▶ [Task description] Go line by line through the data below and count those that hold "members". Return only the number.
Start of Records for this exercise
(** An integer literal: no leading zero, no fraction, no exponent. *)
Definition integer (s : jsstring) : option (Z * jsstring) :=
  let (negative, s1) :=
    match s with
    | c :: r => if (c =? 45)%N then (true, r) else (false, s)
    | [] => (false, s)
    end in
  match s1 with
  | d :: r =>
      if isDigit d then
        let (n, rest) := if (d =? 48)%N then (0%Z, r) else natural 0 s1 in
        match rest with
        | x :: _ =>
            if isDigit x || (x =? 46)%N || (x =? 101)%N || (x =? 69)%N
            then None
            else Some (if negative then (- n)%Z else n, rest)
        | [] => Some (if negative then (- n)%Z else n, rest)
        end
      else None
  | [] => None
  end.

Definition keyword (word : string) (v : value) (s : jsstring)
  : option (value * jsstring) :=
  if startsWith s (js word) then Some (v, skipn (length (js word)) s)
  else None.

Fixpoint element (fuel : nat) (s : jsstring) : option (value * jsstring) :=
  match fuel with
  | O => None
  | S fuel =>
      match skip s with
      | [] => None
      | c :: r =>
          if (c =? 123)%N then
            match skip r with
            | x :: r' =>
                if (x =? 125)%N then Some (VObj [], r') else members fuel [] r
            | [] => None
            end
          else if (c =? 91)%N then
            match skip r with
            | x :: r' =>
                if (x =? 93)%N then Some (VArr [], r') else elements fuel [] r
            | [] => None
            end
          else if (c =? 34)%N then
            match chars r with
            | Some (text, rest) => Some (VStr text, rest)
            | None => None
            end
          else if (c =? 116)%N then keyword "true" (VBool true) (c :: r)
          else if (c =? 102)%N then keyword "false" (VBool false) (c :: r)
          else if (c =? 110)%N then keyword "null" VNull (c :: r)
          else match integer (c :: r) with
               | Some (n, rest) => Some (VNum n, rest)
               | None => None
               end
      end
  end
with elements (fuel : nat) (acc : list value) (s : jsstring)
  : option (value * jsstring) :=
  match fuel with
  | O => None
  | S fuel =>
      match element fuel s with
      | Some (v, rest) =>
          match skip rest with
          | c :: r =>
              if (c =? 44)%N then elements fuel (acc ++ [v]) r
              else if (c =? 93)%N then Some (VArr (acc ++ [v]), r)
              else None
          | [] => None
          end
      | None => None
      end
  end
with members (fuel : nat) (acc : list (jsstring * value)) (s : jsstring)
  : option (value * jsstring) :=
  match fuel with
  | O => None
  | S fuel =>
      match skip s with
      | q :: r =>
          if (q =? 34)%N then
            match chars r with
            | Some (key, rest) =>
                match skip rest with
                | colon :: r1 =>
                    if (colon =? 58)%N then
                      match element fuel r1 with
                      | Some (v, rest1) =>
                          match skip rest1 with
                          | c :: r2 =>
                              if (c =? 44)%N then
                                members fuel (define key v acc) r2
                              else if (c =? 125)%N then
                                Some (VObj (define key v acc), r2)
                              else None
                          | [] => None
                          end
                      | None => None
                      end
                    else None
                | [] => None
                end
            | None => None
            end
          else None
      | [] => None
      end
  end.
End of Records for this exercise
▶ [Task response] 3